John Whitman | |
Office: | First Gentleman of New Jersey |
Term Start: | January 18, 1994 |
Term End: | January 31, 2001 |
Term Label: | In role |
Predecessor: | Lucinda Florio |
Successor: | Diane DiFrancesco |
Occupation: | businessman |
Education: | Yale University Harvard Business School (MBA) |
Birth Name: | John Russell Whitman |
Birth Date: | 8 June 1944 |
Birth Place: | Albany, New York, U.S. |
Death Place: | Morristown, New Jersey, U.S. |
Relations: | Charles S. Whitman (grandfather) |
John Russell Whitman (June 8, 1944 - July 2, 2015) was an American businessman and investment banker who served as first gentleman of New Jersey from 1994 to 2001, as the husband of Governor Christine Todd Whitman.[1] Whitman worked in the fields of banking and financial services.

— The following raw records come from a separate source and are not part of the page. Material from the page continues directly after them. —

Lemma exec_step_inv t s p s' q :
  threads s !! t = Some p -> execStep t s p s' -> exec_inv s q -> exists q', exec_inv s' q' /\ moves s s' q q'.
Proof.
  intros Ht Hstep Hinv. destruct Hstep as [m Hc|m e Hc Hnew|m e Hc|m e Hc|m e g n Hadd|m e|m e i Hi|m e|k e g n Hadd|k e
    |k Hmu|k ret g l Hcol|k ret Hcol|k entry ret|k|m keys h ret Hmu Hkeys Hret|ret e e' g Hn1 Hn2 Hne Hseal].
  - exists q. split; [|by eapply moves_go]. apply (exec_inv_pc s q t (PBegin m)); try done; by apply thread_ok_plain.
  - exists q. destruct Hinv as [He Hm].
    assert (forall x, x ∈ q -> retired_of (<[e := newEpoch]> (epochs (sh s))) x = retired_of (epochs (sh s)) x) as Hr.
    { intros x Hx. unfold retired_of. rewrite lookup_insert_ne; [done|]. intros ->.
      destruct (qseg_in _ _ _ _ (q_seg _ _ (e_queue _ _ _ He)) Hx). congruence. }
    split; [split; cbn|by eapply moves_go].
    + by apply epoch_inv_init.
    + apply (mem_inv_pc (sh s) _ q t (PInit m)); try done; [apply Hm|apply extends_refl].
  - exists q. split; [|by eapply moves_go]. apply (exec_inv_pc s q t (PInit m)); try done; by apply thread_ok_plain.
  - exists q. split; [|by eapply moves_go]. apply (exec_inv_pc s q t (PBegin m)); try done. intros [Hl _]. split; [done|]. cbn.
    destruct Hinv as [He _]. destruct (q_current _ _ (e_queue _ _ _ He) e Hc) as (_ & ep & -> & _). eauto.
  - exists q. destruct (addActive_retired _ _ _ _ _ q Hadd) as (_ & _ & Ef & Er). split; [|by eapply moves_go].
    apply (exec_inv_active s q t (PLoaded m e) (PAdded m e) e 1 g n); try done; try (by intros []).
    + cbn. by rewrite bool_decide_true.
    + intros e' Hne. cbn. by rewrite bool_decide_false.
    + intros Hz _. exfalso. unfold addActive, deref in Hadd. destruct (epochs (sh s) !! e) as [ep|] eqn:He; [|done].
      cbn in Hadd. injection Hadd as <- <-. pose proof (e_active _ _ _ (proj1 Hinv) e ep He). lia.
  - exists q. case_bool_decide as Hc; (split; [|by eapply moves_go]).
    + apply (exec_inv_pc s q t (PAdded m e)); try done. intros [Hl Hok]. split; [done|]. split; [done|by left].
    + by apply (exec_inv_pc s q t (PAdded m e)).
  - exists q. destruct (Closed i); (split; [|by eapply moves_go]).
    + apply (exec_inv_pc s q t (PConfirmed m e)); try done. intros [Hl Hok]. split; [done|]. apply Hok.
    + by apply (exec_inv_pc s q t (PConfirmed m e)).
  - exists q. split; [|by eapply moves_go].
    apply (exec_inv_pc s q t (PGuest m e)); try done. intros [Hl Hok]. split; [done|]. apply Hok.
  - exists q. destruct (addActive_retired _ _ _ _ _ q Hadd) as (_ & _ & Ef & Er).
    assert (forall e', e' <> e -> pins e' (PEnd k e) = 0%nat) as Hp0
      by (intros e' Hne; cbn; by rewrite bool_decide_false).
    assert (pins e (PEnd k e) = 1%nat) as Hp1 by (cbn; by rewrite bool_decide_true).
    destruct (Z.eqb_spec n 0) as [Hz|Hz]; (split; [|by eapply moves_go; destruct k]).
    + apply (exec_inv_active s q t (PEnd k e) (PEndCheck k e) e (-1) g n); try done; try (by intros []).
      * by rewrite Hp1.
      * intros e' Hne. by rewrite Hp0.
      * intros _ Hin. cbn. destruct Hinv as [He _]. intros Hcur.
        unfold addActive, deref in Hadd. destruct (epochs (sh s) !! e); [|done]. injection Hadd as <- <-. cbn in Hcur.
        by apply (q_current _ _ (e_queue _ _ _ He) e Hcur).
    + apply (exec_inv_active s q t (PEnd k e) (resume k) e (-1) g n); try done; try (by intros []); try (by destruct k).
      * by rewrite Hp1, pins_resume.
      * intros e' Hne. by rewrite Hp0, pins_resume.
      * by apply thread_ok_resume.
  - exists q. case_bool_decide as Hc; (split; [|by eapply moves_go; destruct k]).
    + apply (exec_inv_pc s q t (PEndCheck k e)); try done; try (by destruct k); by apply thread_ok_resume.
    + apply (exec_inv_pc s q t (PEndCheck k e)); try done; by apply thread_ok_plain.
  - exists q. destruct Hinv as [He Hm]. split; [split; cbn|by eapply moves_go].
    + apply (epoch_inv_lock (sh s) _ q t (PLock k)); try done. left. eauto.
    + by apply (mem_inv_pc (sh s) _ q t (PLock k)); try done; [apply Hm|apply extends_refl].
  - destruct Hinv as [He Hm]. destruct (epoch_inv_iter _ _ _ _ _ _ _ _ He Ht Hcol) as (e & q' & Eq & He').
    destruct (collectHead_queue _ _ _ _ (e_queue _ _ _ He) Hcol) as (e0 & ep & q0 & Eq0 & Hep & Ha & -> & _ & ->).
    rewrite Eq in Eq0. injection Eq0 as <- <-. exists q'.
    split; [split; cbn; [done|eapply mem_inv_iter; [done|done|apply He|done|done]]|].
    apply (moves_collect s _ q e q' Eq).
    + pose proof (e_active _ _ _ He e ep Hep). lia.
    + intros x Hx. unfold retired_of. cbn. rewrite lookup_insert_ne; [done|]. intros ->.
      pose proof (q_nodup _ _ (e_queue _ _ _ He)) as Hnd. rewrite Eq in Hnd. by apply NoDup_cons in Hnd as [? _].
    + apply (taken_go s t _ (PCollect k ret)); [done| |intros mem Hm'; left; by right].
      intros mem. cbn [collected]. rewrite fmap_app, elem_of_app. unfold retired_of. rewrite Hep.
      intros [Hin|Hin]; [left; left; exists t, (PCollect k ret); done|by right].
  - exists q. destruct Hinv as [He Hm]. split; [split; cbn; [by apply epoch_inv_done|by apply mem_inv_done]|].
    apply (moves_go s t _ (PCollect k ret)); try done; unfold collectDone; by destruct (head (sh s)).
  - exists q. destruct Hinv as [He Hm]. split; [split; cbn|].
    + apply (epoch_inv_pc (sh s) _ _ q t (PFree k (entry :: ret))); try done. split; eauto.
    + apply (mem_inv_move (sh s) _ q t (PFree k (entry :: ret))); try done. intros mem. cbn [frees set_frees epochs entries].
      change (entry :: ret) with ([entry] ++ ret). rewrite !occM_app. lia.
    + apply moves_same; [done|]. intros mem Hm'.
      assert (forall x, x ∈ memory <$> entry :: ret -> taken s x) as Hsub by (intros x Hx; left; exists t, (PFree k (entry :: ret)); done).
      destruct (taken_go s t (set_frees (frees (sh s) ++ [entry]) (sh s)) (PFree k (entry :: ret)) (PFree k ret) (fun _ => False) Ht)
        with (mem := mem) as [?|[]]; [| |done|done].
      * intros x Hx. left. apply Hsub. cbn in Hx. rewrite fmap_cons. by right.
      * intros x. cbn. rewrite fmap_app, elem_of_app. intros [Hx|Hx]; left; [by right|]. apply Hsub. rewrite fmap_cons. set_solver.
  - exists q. split; [|by eapply moves_go; destruct k].
    apply (exec_inv_pc s q t (PFree k [])); try done; try (by destruct k); by apply thread_ok_resume.
  - exists q. destruct Hinv as [He Hm]. destruct (e_threads _ _ _ He t _ Ht) as [_ (i & Hi & Hcl)].
    destruct (retireInstances_spec keys (memories (sh s)) (instances (sh s)) m i Hkeys (m_heap _ _ _ Hm) Hi Hcl)
      as (h' & R & E & Hh' & Hrel). rewrite Hret in E. injection E as -> ->.
    assert (same_epochs (sh s) (set_instances h' (sh s))) as Hsame.
    { split; try done. cbn. intros x j Hx Hj. destruct Hrel as (_ & _ & Hrel). specialize (Hrel x). rewrite Hx in Hrel.
      destruct (h' !! x) as [j'|]; [|done]. destruct Hrel as (E & _). exists j'. split; congruence. }
    destruct (concat (owned (instances (sh s)) (memories (sh s)) <$> R)) as [|r ret] eqn:Er;
      (split; [split; cbn|by eapply moves_go]).
    + apply (epoch_inv_pc (sh s) _ _ q t (PRetire m)); try done. intros Hok _. by apply (thread_ok_plain _ _ _ (PRetire m)).
    + apply (mem_inv_retire (sh s) _ q t m h' R); try done.
    + apply (epoch_inv_lock (set_instances h' (sh s)) _ q t (PRetire m)); try done; [|right; eauto].
      rewrite <- (insert_id _ _ _ Ht). by apply (epoch_inv_pc (sh s) _ _ q t (PRetire m)).
    + apply (mem_inv_retire (sh s) _ q t m h' R); try done.
  - destruct Hinv as [He Hm]. destruct (epoch_inv_seal _ _ _ _ _ _ _ _ He Ht Hn1 Hn2 Hne Hseal) as [Hsl He'].
    eexists. split; [split; cbn; [exact He'|eapply mem_inv_seal; [done|done|done|apply He]]|].
    apply moves_seal.
    + destruct (s_new _ _ _ _ _ Hsl) as (_ & [?|[? _]]); auto.
    + intros x Hx. cbn. by apply (sealed_retired (sh s) g ret _ q x Hsl (e_queue _ _ _ He)).
    + intros mem Hm'. destruct (taken_go s t g (PSwap ret) (PCollect KReturn []) (fun _ => False) Ht) with (mem := mem) as [?|[]]; try done.
      * intros x Hx. by apply not_elem_of_nil in Hx.
      * intros x Hx. left. right. by rewrite <- (proj2 (proj2 (s_rest _ _ _ _ _ Hsl))).
Qed.

(** An open instance is not released. *)
Lemma open_unreleased ms h m i : heap_inv ms h -> h !! m = Some i -> Closed i = false -> memoryReleased i = false.
Proof.
  intros [[_ Hr _] _ Hcl] Hi Hc. destruct (memoryReleased i) eqn:E; [|done].
  pose proof (Hcl m i Hi (r_closed h Hr m i Hi E)). congruence.
Qed.

(** The instances change, without a change of what is closed or released. *)
Lemma exec_inv_instances s q t h :
  exec_inv s q -> threads s !! t = Some PIdle -> heap_inv (memories (sh s)) h -> extends (instances (sh s)) h ->
  (forall m i, instances (sh s) !! m = Some i -> Closed i = true -> exists i', h !! m = Some i' /\ Closed i' = true) ->
  exec_inv (go s t (set_instances h (sh s)) PIdle) q.
Proof.
  intros Hinv Ht Hh Hext Hcl. apply exec_inv_env; [done|done|by split|].
  by apply (mem_inv_pc (sh s) _ q t PIdle); try apply Hinv.
Qed.

Lemma closed_insert (h : Heap) m i i' :
  h !! m = Some i -> (Closed i = true -> Closed i' = true) ->
  forall x j, h !! x = Some j -> Closed j = true -> exists j', <[m := i']> h !! x = Some j' /\ Closed j' = true.
Proof.
  intros Hi Hc x j Hx Hj. destruct (decide (x = m)) as [->|]; [rewrite lookup_insert_eq|rewrite lookup_insert_ne by done; eauto].
  simplify_eq. eauto.
Qed.

Lemma exec_inv_new_memory s q t m i mem a :
  exec_inv s q -> threads s !! t = Some PIdle -> instances (sh s) !! m = Some i -> Closed i = false ->
  instanceMemory i = None -> memories (sh s) !! mem = None ->
  exec_inv (go s t (set_memories (<[mem := mkMemoryObject m a]> (memories (sh s)))
     (set_instances (<[m := set_instanceMemory (Some mem) i]> (instances (sh s))) (sh s))) PIdle) q.
Proof.
  intros Hinv Ht Hi Hcl Hnone Hnew. set (i' := set_instanceMemory (Some mem) i). set (g := sh s) in *.
  set (ms' := <[mem := _]> (memories g)). set (h' := <[m := i']> (instances g)).
  assert (heap_inv ms' (instances g)) as Hh.
  { apply (heap_inv_memories (memories g)); [apply Hinv|]. intros x Hx. apply lookup_insert_is_Some'. by right. }
  apply exec_inv_env; [done|done| |].
  { split; try done. cbn. by apply (closed_insert (instances g) m i i'). }
  destruct Hinv as [_ [Hheap Ho H1 H2 H3]]. fold g in Hheap, Ho, H1, H2, H3.
  assert (forall x o, ms' !! x = Some o -> x = mem /\ o = mkMemoryObject m a \/ x <> mem /\ memories g !! x = Some o) as Hms.
  { intros x o. unfold ms'. destruct (decide (x = mem)) as [->|]; [rewrite lookup_insert_eq|rewrite lookup_insert_ne by done]; naive_solver. }
  assert (forall x o, memories g !! x = Some o -> ownerModuleEngine o <> m) as Hown.
  { intros x o Hx E. destruct (Ho x o Hx) as (j & Hj & Hj'). rewrite E in Hj. congruence. }
  assert (forall mem0, total mem0 (set_memories ms' (set_instances h' g)) (<[t:=PIdle]> (threads s)) q = total mem0 g (threads s) q) as Htot
    by (intros mem0; unfold total; by rewrite (insert_id _ _ _ Ht)).
  split.
  - apply (heap_inv_insert ms' (instances g) m i); try done. intros x [= <-]. unfold ms'. rewrite lookup_insert_eq. eauto.
  - intros x o [[-> ->]|[Hne Hx]]%Hms; unfold h'; cbn.
    + rewrite lookup_insert_eq. eauto.
    + rewrite lookup_insert_ne by (by apply not_eq_sym, (Hown x)). by apply Ho.
  - intros x. rewrite Htot. apply H1.
  - intros x. rewrite Htot. intros (o & j & Hx & Hj)%H2. exists o, j. cbn. unfold ms', h'.
    rewrite lookup_insert_ne by congruence. rewrite lookup_insert_ne by (by apply not_eq_sym, (Hown x)). done.
  - intros x o j b Hx Hb Hj Hr. unfold waiting. rewrite (insert_id _ _ _ Ht). cbn in Hx, Hj. unfold h' in Hj.
    apply Hms in Hx as [[-> ->]|[Hne Hx]].
    + cbn in Hj. rewrite lookup_insert_eq in Hj. injection Hj as <-. cbn in Hr.
      pose proof (open_unreleased _ _ m i Hheap Hi Hcl). congruence.
    + rewrite lookup_insert_ne in Hj by (by apply not_eq_sym, (Hown x)). by eapply (H3 x o j b).
Qed.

Whitman was born in Albany, New York in 1944. His grandfather, Charles S. Whitman, was the 41st Governor of New York (serving from 1915 to 1919), and his father, Charles Seymour Whitman Jr., was a New York civil court judge.[2] He had a brother (Charles S. Whitman, III) and a sister (Janet Whitman).
Whitman earned a bachelor's degree from Yale University, graduating in 1966. He then served as a first lieutenant in the US Army during the Vietnam War. He received an MBA from Harvard Business School in 1971.[3]
Whitman began his banking career with Citicorp in 1972, eventually rising to Vice President in charge of the Corporate Finance Department of Citicorp International Bank Ltd. in London.[3]
Whitman served as Chairman and CEO of Prudential-Bache Interfunding from 1987 to 1990.[4] [3] He also was the managing partner of Sycamore Ventures, an international venture capital fund incorporated in the Cayman Islands.[5]
During his wife's term as Governor of New Jersey, Whitman held no official role in her administration. He was appointed by his wife as co-chairman of the New Jersey World Cup Host Committee in 1994.[6] He also mediated the 1995 negotiations between the New Jersey Devils and the New Jersey Sports and Exposition Authority that kept the Devils from moving to Nashville, Tennessee.[7] In 1997, Whitman was appointed by his wife to head the fund raising committee to restore the dome of the New Jersey State House.[8]
Whitman had met his future wife before they went on their first date, which occurred in 1973 at President Richard M. Nixon's inaugural ball. Whitman married the former Christine "Christie" Todd in 1974. They resided on a farm in the Oldwick section of Tewksbury Township, New Jersey. They had a son, Taylor, and a daughter, Kate, and six grandchildren.
On June 19, 2015, Whitman fell, resulting in a catastrophic brain injury.[9] He died in a hospital at Morristown, New Jersey, on July 2, 2015, at the age of 71.[10]